● **MATERIAL TO PROCESS**

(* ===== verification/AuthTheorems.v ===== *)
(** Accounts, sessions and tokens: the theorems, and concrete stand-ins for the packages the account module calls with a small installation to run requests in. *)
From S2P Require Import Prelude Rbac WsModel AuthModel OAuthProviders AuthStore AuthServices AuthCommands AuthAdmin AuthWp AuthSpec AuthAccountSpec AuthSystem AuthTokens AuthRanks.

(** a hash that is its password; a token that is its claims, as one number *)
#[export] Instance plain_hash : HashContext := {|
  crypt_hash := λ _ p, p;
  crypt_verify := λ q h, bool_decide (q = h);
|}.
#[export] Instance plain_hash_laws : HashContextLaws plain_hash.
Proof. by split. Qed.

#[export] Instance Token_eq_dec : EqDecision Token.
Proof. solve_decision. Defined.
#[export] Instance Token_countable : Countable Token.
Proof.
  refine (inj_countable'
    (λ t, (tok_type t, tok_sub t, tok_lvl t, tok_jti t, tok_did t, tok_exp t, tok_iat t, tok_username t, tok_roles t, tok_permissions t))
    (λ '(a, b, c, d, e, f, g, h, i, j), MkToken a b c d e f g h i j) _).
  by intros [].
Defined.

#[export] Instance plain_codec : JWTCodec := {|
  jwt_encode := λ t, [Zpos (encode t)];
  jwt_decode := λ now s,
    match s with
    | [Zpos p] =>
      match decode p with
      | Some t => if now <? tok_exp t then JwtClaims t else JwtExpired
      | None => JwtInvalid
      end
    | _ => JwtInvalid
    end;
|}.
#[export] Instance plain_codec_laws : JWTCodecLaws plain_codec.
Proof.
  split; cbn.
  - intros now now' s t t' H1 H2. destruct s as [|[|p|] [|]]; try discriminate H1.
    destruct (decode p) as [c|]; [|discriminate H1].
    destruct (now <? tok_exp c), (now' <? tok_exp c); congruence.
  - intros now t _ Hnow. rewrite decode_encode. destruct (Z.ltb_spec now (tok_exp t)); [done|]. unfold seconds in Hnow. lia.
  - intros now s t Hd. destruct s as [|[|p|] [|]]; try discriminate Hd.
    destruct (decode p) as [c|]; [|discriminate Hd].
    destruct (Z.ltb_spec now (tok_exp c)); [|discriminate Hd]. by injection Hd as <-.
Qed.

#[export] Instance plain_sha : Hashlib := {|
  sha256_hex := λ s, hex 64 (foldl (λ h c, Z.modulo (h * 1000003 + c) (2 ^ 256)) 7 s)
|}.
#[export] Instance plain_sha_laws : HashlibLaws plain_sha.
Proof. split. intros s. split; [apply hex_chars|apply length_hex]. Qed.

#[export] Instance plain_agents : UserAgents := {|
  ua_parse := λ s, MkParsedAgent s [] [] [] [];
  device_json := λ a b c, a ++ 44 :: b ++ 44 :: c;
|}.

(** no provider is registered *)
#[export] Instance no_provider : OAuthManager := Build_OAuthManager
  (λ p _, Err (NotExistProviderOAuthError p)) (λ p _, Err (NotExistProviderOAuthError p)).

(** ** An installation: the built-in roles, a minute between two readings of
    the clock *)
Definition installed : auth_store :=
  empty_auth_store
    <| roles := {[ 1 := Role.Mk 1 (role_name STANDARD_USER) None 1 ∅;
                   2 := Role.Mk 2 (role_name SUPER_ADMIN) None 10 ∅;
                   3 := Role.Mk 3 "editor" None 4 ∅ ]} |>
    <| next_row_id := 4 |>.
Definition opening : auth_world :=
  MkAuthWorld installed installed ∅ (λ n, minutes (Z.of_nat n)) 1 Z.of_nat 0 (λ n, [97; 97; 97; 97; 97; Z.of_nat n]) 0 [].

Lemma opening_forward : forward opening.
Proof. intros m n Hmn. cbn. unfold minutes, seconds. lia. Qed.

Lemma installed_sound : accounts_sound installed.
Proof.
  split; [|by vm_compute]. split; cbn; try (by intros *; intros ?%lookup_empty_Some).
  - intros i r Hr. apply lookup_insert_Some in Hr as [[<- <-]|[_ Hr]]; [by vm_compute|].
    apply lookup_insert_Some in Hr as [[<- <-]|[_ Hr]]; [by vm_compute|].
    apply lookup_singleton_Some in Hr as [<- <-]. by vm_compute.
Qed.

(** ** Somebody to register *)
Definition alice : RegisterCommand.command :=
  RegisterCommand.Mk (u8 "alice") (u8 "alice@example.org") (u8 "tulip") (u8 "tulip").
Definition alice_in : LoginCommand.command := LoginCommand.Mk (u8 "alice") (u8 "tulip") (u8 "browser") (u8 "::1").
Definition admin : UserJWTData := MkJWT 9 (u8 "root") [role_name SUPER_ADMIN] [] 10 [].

* * *

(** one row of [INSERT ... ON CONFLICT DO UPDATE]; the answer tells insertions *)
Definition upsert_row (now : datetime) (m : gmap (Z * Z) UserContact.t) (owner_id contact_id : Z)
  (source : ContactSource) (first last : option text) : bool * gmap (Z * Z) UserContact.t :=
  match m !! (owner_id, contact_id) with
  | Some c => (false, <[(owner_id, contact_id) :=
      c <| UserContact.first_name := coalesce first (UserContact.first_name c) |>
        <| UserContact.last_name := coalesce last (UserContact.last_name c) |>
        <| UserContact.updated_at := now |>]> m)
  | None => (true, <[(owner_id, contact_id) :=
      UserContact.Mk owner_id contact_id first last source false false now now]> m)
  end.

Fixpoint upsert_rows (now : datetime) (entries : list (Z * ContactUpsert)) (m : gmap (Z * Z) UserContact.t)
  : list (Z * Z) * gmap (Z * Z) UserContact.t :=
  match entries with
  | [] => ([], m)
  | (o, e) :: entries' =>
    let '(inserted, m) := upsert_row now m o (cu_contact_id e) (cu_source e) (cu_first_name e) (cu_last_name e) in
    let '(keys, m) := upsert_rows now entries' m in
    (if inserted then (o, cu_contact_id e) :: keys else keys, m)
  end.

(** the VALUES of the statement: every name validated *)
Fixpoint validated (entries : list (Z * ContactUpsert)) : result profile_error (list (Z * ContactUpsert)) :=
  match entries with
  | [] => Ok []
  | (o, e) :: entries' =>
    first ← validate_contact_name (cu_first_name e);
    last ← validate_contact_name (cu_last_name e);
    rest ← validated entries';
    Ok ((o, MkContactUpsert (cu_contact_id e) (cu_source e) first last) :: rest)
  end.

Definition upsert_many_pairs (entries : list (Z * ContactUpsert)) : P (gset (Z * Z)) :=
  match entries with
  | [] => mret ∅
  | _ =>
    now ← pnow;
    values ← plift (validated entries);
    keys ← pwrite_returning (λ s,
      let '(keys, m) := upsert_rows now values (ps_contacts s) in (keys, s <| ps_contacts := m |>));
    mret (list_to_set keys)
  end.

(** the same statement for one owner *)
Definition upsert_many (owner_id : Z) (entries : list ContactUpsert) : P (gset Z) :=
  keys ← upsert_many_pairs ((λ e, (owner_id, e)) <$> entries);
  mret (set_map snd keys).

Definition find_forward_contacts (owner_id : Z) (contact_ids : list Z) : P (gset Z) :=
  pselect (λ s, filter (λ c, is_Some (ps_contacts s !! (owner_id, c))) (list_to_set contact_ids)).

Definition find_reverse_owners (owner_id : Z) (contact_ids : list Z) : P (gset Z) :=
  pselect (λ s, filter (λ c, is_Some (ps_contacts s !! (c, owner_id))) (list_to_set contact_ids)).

● **WHAT IS BEING ASKED**
Scan the listing above for the line that has "(* ===== verification/AuthTheorems.v ===== *)", then copy exactly from that line through the line that has "(** Accounts, sessions".

● **OUTPUT OF THE TASK**
(* ===== verification/AuthTheorems.v ===== *)
(** Accounts, sessions and tokens: the theorems, and concrete stand-ins for the packages the account module calls with a small installation to run requests in. *)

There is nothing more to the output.